(** C21: [AddBatch] never gets stuck: it accepts exactly the calculators that are not yet
    due, counts them and the others, and what the cache holds is what it held with the
    accepted ones appended. *)
Theorem add_batch_accounts (now : Z) (pw : Win) (token : string) (b : option AggregationBatch) (c : Cache) (m : spec) :
  crel c m ->
  let cals := batch_calcs (tagStore c) b in
  exists n expN c', AddBatch grow Sum64 fmt_rest now pw token b c = (Some (n, expN), c') /\
    n + expN = zlen cals /\ n = zlen (List.filter (fun cal => now <? due_at (Expired c) cal) cals) /\
    crel c' (accept_all (Expired c) now token cals m).
Proof.
  intros R. unfold AddBatch, batch_calcs. destruct (newCalculators grow Sum64 fmt_rest b (tagStore c)) as [cals st].
  cbn [fst]. destruct (add_calcs_rel now pw token cals 0 0 (set_store st c) m) as (c' & E & R' & _).
  { by apply crel_store. }
  cbn [set_store Expired] in *. eexists _, _, c'. split; [exact E|]. split_and!; [|done|done].
  clear. unfold zlen. induction cals as [|cal cals IH]; [done|]. cbn [List.filter].
  rewrite (Z.ltb_antisym (due_at (Expired c) cal) now). destruct (_ <=? now); cbn [negb length]; lia.
Qed.
End Seq.
(* ===== verification/AggrWindowEx.v ===== *)
(** * Metric aggregation: a concrete cache, and behaviours at the edges

    A batch of two points, the run in which it is added and delivered, and what batches
    with several points can do to tags. *)

From S2P Require Import Prelude GoNum GoSlice PointKV PointCheck PointNew PointProto PointFindings AggrCalc AggrWindow AggrWindowThms.

(** A stand-in for the hash of strings. *)
Definition toy_sum (s : string) : Z := fnv64a (to_bytes s).

Definition no_fmt (v : any) : bytes := [].

Definition no_log (f : spec_float) : spec_float := fzero.

(** Slices double. *)
Definition doubling (n : nat) : nat := match n with O => 1 | _ => 2 * n end.

Definition sec (n : Z) : Z := n * second.

Definition metric (name : string) (t v : Z) (tags : list Field) : PBPoint :=
  mkPB (to_bytes name) (int_field "v" v :: tags) (sec t) [] [].

Definition algo (method : string) (tags : list (string * string)) : AggregationAlgo :=
  mkAlgo method [] (sec 10) (map (fun '(k, v) => (to_bytes k, to_bytes v)) tags) None.

Definition batch (method : string) (tags : list (string * string)) (pts : list PBPoint) : AggregationBatch :=
  mkBatch 7 0 [(to_bytes "v", Some (algo method tags))] (Some pts) 0.

Definition spare : Win := mkWin ∅ "used".

(** ** Witnesses *)

Definition sums : AggregationBatch := batch "SUM" [] [metric "cpu" 3 40 []; metric "cpu" 4 2 []].

Lemma add_batch_accounts_witness :
  exists n expN c', AddBatch doubling toy_sum no_fmt 5 spare "tkn" (Some sums) (NewCache (sec 2)) = (Some (n, expN), c') /\
    n + expN = zlen (batch_calcs doubling toy_sum no_fmt [] (Some sums)) /\
    n = zlen (List.filter (fun cal => 5 <? due_at (sec 2) cal) (batch_calcs doubling toy_sum no_fmt [] (Some sums))) /\
    crel c' (accept_all (sec 2) 5 "tkn" (batch_calcs doubling toy_sum no_fmt [] (Some sums)) ∅).
Proof. exact (add_batch_accounts doubling toy_sum no_fmt 5 spare "tkn" (Some sums) (NewCache (sec 2)) ∅ (crel_new (sec 2))). Defined.

(** Both values end in one window of one sum. *)
Example sums_delivered :
  let '(r, c) := AddBatch doubling toy_sum no_fmt 5 spare "tkn" (Some sums) (NewCache (sec 2)) in
  r = Some (2, 0) /\
  match GetExpWidows id 12 c with
  | ([w], _) => exists x, map snd (map_to_list (w_cache w)) = [CSum x] /\ sum_delta x = float_of_int 42 /\ sum_count x = 2
  | _ => False
  end.
Proof. vm_compute. split; [done|]. eexists. split; [reflexivity|]. split; reflexivity. Qed.

(** A run of three goroutines: one adds before the window is closed, one finds it closed,
    and the window is delivered in between. *)
Definition ev_cal : Calculator :=
  hd (CCount (mkCount (mkBase (metric "" 0 0 []) None [] [] 0 0 0) 0 0)) (batch_calcs doubling toy_sum no_fmt [] (Some sums)).

Definition sys0 : Sys := mkSys (NewCache (sec 2)) 5 [].

(** The states of the run, computed. *)
Definition nxt_batch (s : Sys) : Sys :=
  let '(cals, st) := newCalculators doubling toy_sum no_fmt (Some sums) (tagStore (s_cache s)) in
  mkSys (set_store st (s_cache s)) (s_clock s) (s_adders s ++ new_adders "tkn" cals s).

Definition nxt_lookup (i : nat) (s : Sys) : Sys :=
  match s_adders s !! i with
  | Some a => let '(p, c) := get_bucket (ad_exp a) (s_cache s) in
              mkSys c (s_clock s) (<[i := set_pc (AAdd p) a]> (s_adders s))
  | None => s
  end.

Definition nxt_add (i : nat) (s : Sys) : Sys :=
  match s_adders s !! i with
  | Some a =>
      match ad_pc a with
      | AAdd p => let '(ok, c) := add_at doubling spare p (ad_token a) (ad_cal a) (s_cache s) in
                  mkSys c (s_clock s) (<[i := set_pc (if ok then ADone true else ACheck) a]> (s_adders s))
      | _ => s
      end
  | None => s
  end.

Definition nxt_flush (s : Sys) : list Win * Sys :=
  let '(wss, c) := GetExpWidows id (s_clock s) (s_cache s) in (wss, mkSys c (s_clock s) (s_adders s)).

Lemma nxt_batch_step s : step doubling toy_sum no_fmt s None (nxt_batch s).
Proof. unfold nxt_batch. destruct (newCalculators _ _ _ _ _) as [cals st] eqn:E. by econstructor. Qed.

Lemma nxt_lookup_step i s a : s_adders s !! i = Some a -> ad_pc a = ALookup ->
  step doubling toy_sum no_fmt s None (nxt_lookup i s).
Proof. intros L P. unfold nxt_lookup. rewrite L. destruct (get_bucket _ _) as [p c] eqn:E. by eapply step_lookup. Qed.

Lemma nxt_add_step i s a p ok : s_adders s !! i = Some a -> ad_pc a = AAdd p ->
  fst (add_at doubling spare p (ad_token a) (ad_cal a) (s_cache s)) = ok ->
  step doubling toy_sum no_fmt s (if ok then Some (EAccept i (ad_exp a) (ad_token a) (ad_cal a)) else None) (nxt_add i s).
Proof.
  intros L P E. unfold nxt_add. rewrite L, P. destruct (add_at _ _ _ _ _ _) as [ok' c] eqn:A. cbn in E. subst ok'.
  destruct ok; [by eapply step_add | by eapply step_closed].
Qed.

Lemma nxt_flush_step s :
  step doubling toy_sum no_fmt s (Some (EFlush (s_clock s) (fst (nxt_flush s)))) (snd (nxt_flush s)).
Proof.
  unfold nxt_flush. destruct (GetExpWidows id _ _) as [wss c] eqn:E. by apply (step_flush _ _ _ s id).
Qed.

Definition adder_at (i : nat) (s : Sys) : adder := nth i (s_adders s) (mkAdder 0 "" ev_cal ALookup).

Definition sys1 : Sys := nxt_lookup 1 (nxt_lookup 0 (nxt_batch sys0)).
Definition sys2 : Sys := nxt_add 0 sys1.
Definition sys3 : Sys := mkSys (s_cache sys2) 12 (s_adders sys2).
Definition sys4 : Sys := nxt_add 1 (snd (nxt_flush sys3)).

Definition ex_accept : event :=
  EAccept 0 (ad_exp (adder_at 0 sys1)) (ad_token (adder_at 0 sys1)) (ad_cal (adder_at 0 sys1)).

Definition ex_trace : list event := [ex_accept; EFlush 12 (fst (nxt_flush sys3))].

Lemma adder_lookup i s : (i <? length (s_adders s))%nat = true -> s_adders s !! i = Some (adder_at i s).
Proof.
  intros L%Nat.ltb_lt. unfold adder_at. destruct (lookup_lt_is_Some_2 _ _ L) as [a La].
  rewrite nth_lookup, La. done.
Qed.

Lemma ex_run : run doubling toy_sum no_fmt sys0 ex_trace sys4.
Proof.
  apply (run_snoc doubling toy_sum no_fmt sys0 ex_trace (snd (nxt_flush sys3)) None sys4).
  2: { apply (nxt_add_step 1 _ (adder_at 1 (snd (nxt_flush sys3))) 0 false);
         [apply adder_lookup | |]; vm_compute; reflexivity. }
  apply (run_snoc doubling toy_sum no_fmt sys0 [ex_accept] sys3 (Some (EFlush 12 _))).
  2: { apply (nxt_flush_step sys3). }
  apply (run_snoc doubling toy_sum no_fmt sys0 [ex_accept] sys2 None sys3).
  2: { apply step_tick. vm_compute. done. }
  apply (run_snoc doubling toy_sum no_fmt sys0 [] sys1 (Some ex_accept) sys2).
  2: { apply (nxt_add_step 0 sys1 (adder_at 0 sys1) 0 true); [apply adder_lookup | |]; vm_compute; reflexivity. }
  apply (run_snoc doubling toy_sum no_fmt sys0 [] (nxt_lookup 0 (nxt_batch sys0)) None sys1).
  2: { apply (nxt_lookup_step 1 _ (adder_at 1 (nxt_lookup 0 (nxt_batch sys0)))); [apply adder_lookup|]; vm_compute; reflexivity. }
  apply (run_snoc doubling toy_sum no_fmt sys0 [] (nxt_batch sys0) None).
  2: { apply (nxt_lookup_step 0 _ (adder_at 0 (nxt_batch sys0))); [apply adder_lookup|]; vm_compute; reflexivity. }
  apply (run_snoc doubling toy_sum no_fmt sys0 [] sys0 None); [constructor | apply nxt_batch_step].
Qed.

Lemma windows_linearizable_witness :
  run doubling toy_sum no_fmt sys0 ex_trace sys4 /\
  (exists m, spec_run ex_trace m /\ crel (s_cache sys4) m) /\
  (forall i a, s_adders sys4 !! i = Some a ->
     (ad_pc a = ADone true -> accepts i ex_trace = [EAccept i (ad_exp a) (ad_token a) (ad_cal a)]) /\
     (ad_pc a <> ADone true -> accepts i ex_trace = []) /\
     (ad_pc a = ACheck -> ad_exp a <= s_clock sys4)).
Proof. split; [exact ex_run|]. exact (windows_linearizable doubling toy_sum no_fmt (sec 2) 5 ex_trace sys4 ex_run). Defined.

(** ** Edges *)

Definition run_batch (b : AggregationBatch) : Res panic (list PointsData) :=
  let '(_, c) := AddBatch doubling toy_sum no_fmt 5 spare "tkn" (Some b) (NewCache 0) in
  let '(wss, c) := GetExpWidows id 100 c in
  match WindowsToData id 0 None no_log id id (tagStore c) wss with
  | Ok (pds, _) => Ok pds
  | Err e => Err e
  end.

Definition tags_of (p : Point) : list (string * string) :=
  map (fun '(k, v) => (of_bytes k, of_bytes v)) (point_tags (PFields p)).

(** The tags of the points of each window. *)
Definition out_tags (r : Res panic (list PointsData)) : list (list (list (string * string))) :=
  match r with Ok pds => map (fun d => map tags_of (PTS d)) pds | Err _ => [] end.

(** Every bucket of a histogram is reported with the label of the point that came
    first: [build] puts its [le] among the tags, which override the label of the
    bucket. *)
Theorem histogram_labels_lost :
  out_tags (run_batch (batch "histogram" [] [metric "h" 3 1 [str_tag "le" "10"]; metric "h" 4 5 [str_tag "le" "20"]]))
  = [[[("le", "10")]; [("le", "10")]; [("le", "10")]]].
Proof. vm_compute. reflexivity. Qed.

(** With three configured tags the slices of two calculators share the fourth place of
    one array: the tag of the first point is replaced by that of the second.  With two,
    each gets an array of its own. *)
Theorem shared_tags_overwritten :
  let pts := [metric "cpu" 3 1 [str_tag "host" "a"]; metric "mem" 3 2 [str_tag "host" "b"]] in
  let extra := [("e1", "x"); ("e2", "y")] in
  out_tags (run_batch (batch "sum" extra pts))
  = [[[("e1", "x"); ("e2", "y"); ("host", "b")]; [("e1", "x"); ("e2", "y"); ("host", "a")]]] /\
  out_tags (run_batch (batch "sum" (extra ++ [("e3", "z")]) pts))
  = [[[("e1", "x"); ("e2", "y"); ("e3", "z"); ("host", "b")]; [("e1", "x"); ("e2", "y"); ("e3", "z"); ("host", "b")]]].
Proof. vm_compute. done. Qed.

-*-

● Problem details
Output each line of the listing above that has "which".

● Response to this exercise
    A batch of two points, the run in which it is added and delivered, and what batches
    first: [build] puts its [le] among the tags, which override the label of the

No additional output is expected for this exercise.